[Collected data entries]
(** A second save of the same account, now that the entry exists, sets the
    link. *)
Example User_save_again_links :
  User.save (Some 1, Sample.ana_saved) Sample.ana_world =
    (Ok (Some 1, Sample.ana_saved),
     mkWorld {[ 1 := Sample.ana_saved ]}
       {[ 1 := GlobalContactRow.mk "15551234567" "Ana Li" "1" true 0 0 None 100 (Some 1) ]}
       100 [SaveUser 1; SaveGlobalContact 1]).
Proof. vm_compute. reflexivity. Qed.

(** ** Registration with a registered phone number (C4) *)

(** C4: a registration whose phone number belongs to an existing account is
    answered with status 400 and the duplicate message, and the world is left
    as it was: no account or directory entry is written and the trace gains
    no hashing, validation or save step. *)
Theorem post_duplicate_phone
    (fw : Framework) (data : gmap string pyval) (w : World)
    (p : string) (k : nat) (u : UserRow.t) :
  data !! "phone_number" = Some (PStr p) ->
  users w !! k = Some u ->
  UserRow.phone_number u = p ->
  UserRegistrationAPIView.post fw data w =
    (Ok (mkResponse 400
           (JObj {[ "error" := JStr "A user with this phone number already exists." ]})),
     w).
Proof.
  intros Hdata Hk Hp. unfold UserRegistrationAPIView.post.
  cbv [mbind M_bind ask mret M_ret]. rewrite Hdata.
  unfold UserRegistrationAPIView.phone_exists.
  replace (Model.user_phone_taken p None (users w)) with true; [reflexivity|].
  symmetry. apply user_phone_taken_true. exists k, u. auto.
Qed.

Lemma post_duplicate_phone_witness :
  UserRegistrationAPIView.post framework0 Sample.ana_request Sample.ana_world =
    (Ok (mkResponse 400
           (JObj {[ "error" := JStr "A user with this phone number already exists." ]})),
     Sample.ana_world).
Proof.
  apply (post_duplicate_phone framework0 Sample.ana_request Sample.ana_world
           "15551234567" 1 Sample.ana_saved); reflexivity.
Defined.

(** ** The serializer *)

Lemma writable_fields_eq :
  Serializer.writable_fields =
  [ Serializer.mkField "salutation" false true true 10 false false
      "This field is required." "Not a valid string.";
    Serializer.mkField "first_name" true false false 50 false false
      "First name is required." "Not a valid string.";
    Serializer.mkField "last_name" true false false 50 false false
      "Last name is required." "Not a valid string.";
    Serializer.mkField "occupation" false true true 100 false false
      "This field is required." "Not a valid string.";
    Serializer.mkField "phone_number" true false false 15 true false
      "Phone number is required." "Not a valid string.";
    Serializer.mkField "country_code" true false false 5 false false
      "Country code is required." "Not a valid string.";
    Serializer.mkField "email" false true true 254 false true
      "Email is required." "Enter a valid email address." ].
Proof. vm_compute. reflexivity. Qed.

Section ToInternalValue.

Variable fw : Framework.
Variable t : gmap nat UserRow.t.
Variable instance_pk : option nat.
Variable partial : bool.
Variable data : gmap string pyval.

Local Abbreviation run := (Serializer.run_field fw t instance_pk partial data).
Local Abbreviation tiv fs :=
  (Serializer.to_internal_value fw t instance_pk partial fs data).

Lemma run_validators_strip (f : Serializer.Field) (s : string) (v : option string) :
  Serializer.run_validation fw t instance_pk partial f (Some (PStr s)) =
    Serializer.Validated v ->
  v = Some (Py.strip s).
Proof.
  unfold Serializer.run_validation.
  destruct (String.eqb s "" || String.eqb (Py.strip s) "") eqn:E.
  - destruct (Serializer.allow_blank f); [|discriminate]. intros [= <-].
    apply orb_true_iff in E as [E|E].
    + apply String.eqb_eq in E. subst s. reflexivity.
    + apply String.eqb_eq in E. rewrite E. reflexivity.
  - destruct (Serializer.run_validators _ _ _ _ _); [|discriminate].
    intros [= <-]. reflexivity.
Qed.

Lemma validate_method_ok (name : string) (v v' : option string) :
  Serializer.validate_method name v = Ok v' -> v' = v.
Proof.
  unfold Serializer.validate_method.
  destruct (String.eqb name "phone_number").
  - destruct v as [s|]; [|discriminate].
    unfold UserSerializer.validate_phone_number.
    destruct (negb (Py.isdigit s)); [discriminate | intros [= <-]; reflexivity].
  - destruct (String.eqb name "email"); [|intros [= <-]; reflexivity].
    destruct v as [s|]; simpl; [|discriminate].
    destruct (Py.contains _ s); [discriminate | intros [= <-]; reflexivity].
Qed.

_Description of the task_
Using the data above, return each line exactly as written.

_Result of the exercise_
(** A second save of the same account, now that the entry exists, sets the
    link. *)
Example User_save_again_links :
  User.save (Some 1, Sample.ana_saved) Sample.ana_world =
    (Ok (Some 1, Sample.ana_saved),
     mkWorld {[ 1 := Sample.ana_saved ]}
       {[ 1 := GlobalContactRow.mk "15551234567" "Ana Li" "1" true 0 0 None 100 (Some 1) ]}
       100 [SaveUser 1; SaveGlobalContact 1]).
Proof. vm_compute. reflexivity. Qed.

(** ** Registration with a registered phone number (C4) *)

(** C4: a registration whose phone number belongs to an existing account is
    answered with status 400 and the duplicate message, and the world is left
    as it was: no account or directory entry is written and the trace gains
    no hashing, validation or save step. *)
Theorem post_duplicate_phone
    (fw : Framework) (data : gmap string pyval) (w : World)
    (p : string) (k : nat) (u : UserRow.t) :
  data !! "phone_number" = Some (PStr p) ->
  users w !! k = Some u ->
  UserRow.phone_number u = p ->
  UserRegistrationAPIView.post fw data w =
    (Ok (mkResponse 400
           (JObj {[ "error" := JStr "A user with this phone number already exists." ]})),
     w).
Proof.
  intros Hdata Hk Hp. unfold UserRegistrationAPIView.post.
  cbv [mbind M_bind ask mret M_ret]. rewrite Hdata.
  unfold UserRegistrationAPIView.phone_exists.
  replace (Model.user_phone_taken p None (users w)) with true; [reflexivity|].
  symmetry. apply user_phone_taken_true. exists k, u. auto.
Qed.

Lemma post_duplicate_phone_witness :
  UserRegistrationAPIView.post framework0 Sample.ana_request Sample.ana_world =
    (Ok (mkResponse 400
           (JObj {[ "error" := JStr "A user with this phone number already exists." ]})),
     Sample.ana_world).
Proof.
  apply (post_duplicate_phone framework0 Sample.ana_request Sample.ana_world
           "15551234567" 1 Sample.ana_saved); reflexivity.
Defined.

(** ** The serializer *)

Lemma writable_fields_eq :
  Serializer.writable_fields =
  [ Serializer.mkField "salutation" false true true 10 false false
      "This field is required." "Not a valid string.";
    Serializer.mkField "first_name" true false false 50 false false
      "First name is required." "Not a valid string.";
    Serializer.mkField "last_name" true false false 50 false false
      "Last name is required." "Not a valid string.";
    Serializer.mkField "occupation" false true true 100 false false
      "This field is required." "Not a valid string.";
    Serializer.mkField "phone_number" true false false 15 true false
      "Phone number is required." "Not a valid string.";
    Serializer.mkField "country_code" true false false 5 false false
      "Country code is required." "Not a valid string.";
    Serializer.mkField "email" false true true 254 false true
      "Email is required." "Enter a valid email address." ].
Proof. vm_compute. reflexivity. Qed.

Section ToInternalValue.

Variable fw : Framework.
Variable t : gmap nat UserRow.t.
Variable instance_pk : option nat.
Variable partial : bool.
Variable data : gmap string pyval.

Local Abbreviation run := (Serializer.run_field fw t instance_pk partial data).
Local Abbreviation tiv fs :=
  (Serializer.to_internal_value fw t instance_pk partial fs data).

Lemma run_validators_strip (f : Serializer.Field) (s : string) (v : option string) :
  Serializer.run_validation fw t instance_pk partial f (Some (PStr s)) =
    Serializer.Validated v ->
  v = Some (Py.strip s).
Proof.
  unfold Serializer.run_validation.
  destruct (String.eqb s "" || String.eqb (Py.strip s) "") eqn:E.
  - destruct (Serializer.allow_blank f); [|discriminate]. intros [= <-].
    apply orb_true_iff in E as [E|E].
    + apply String.eqb_eq in E. subst s. reflexivity.
    + apply String.eqb_eq in E. rewrite E. reflexivity.
  - destruct (Serializer.run_validators _ _ _ _ _); [|discriminate].
    intros [= <-]. reflexivity.
Qed.

Lemma validate_method_ok (name : string) (v v' : option string) :
  Serializer.validate_method name v = Ok v' -> v' = v.
Proof.
  unfold Serializer.validate_method.
  destruct (String.eqb name "phone_number").
  - destruct v as [s|]; [|discriminate].
    unfold UserSerializer.validate_phone_number.
    destruct (negb (Py.isdigit s)); [discriminate | intros [= <-]; reflexivity].
  - destruct (String.eqb name "email"); [|intros [= <-]; reflexivity].
    destruct v as [s|]; simpl; [|discriminate].
    destruct (Py.contains _ s); [discriminate | intros [= <-]; reflexivity].
Qed.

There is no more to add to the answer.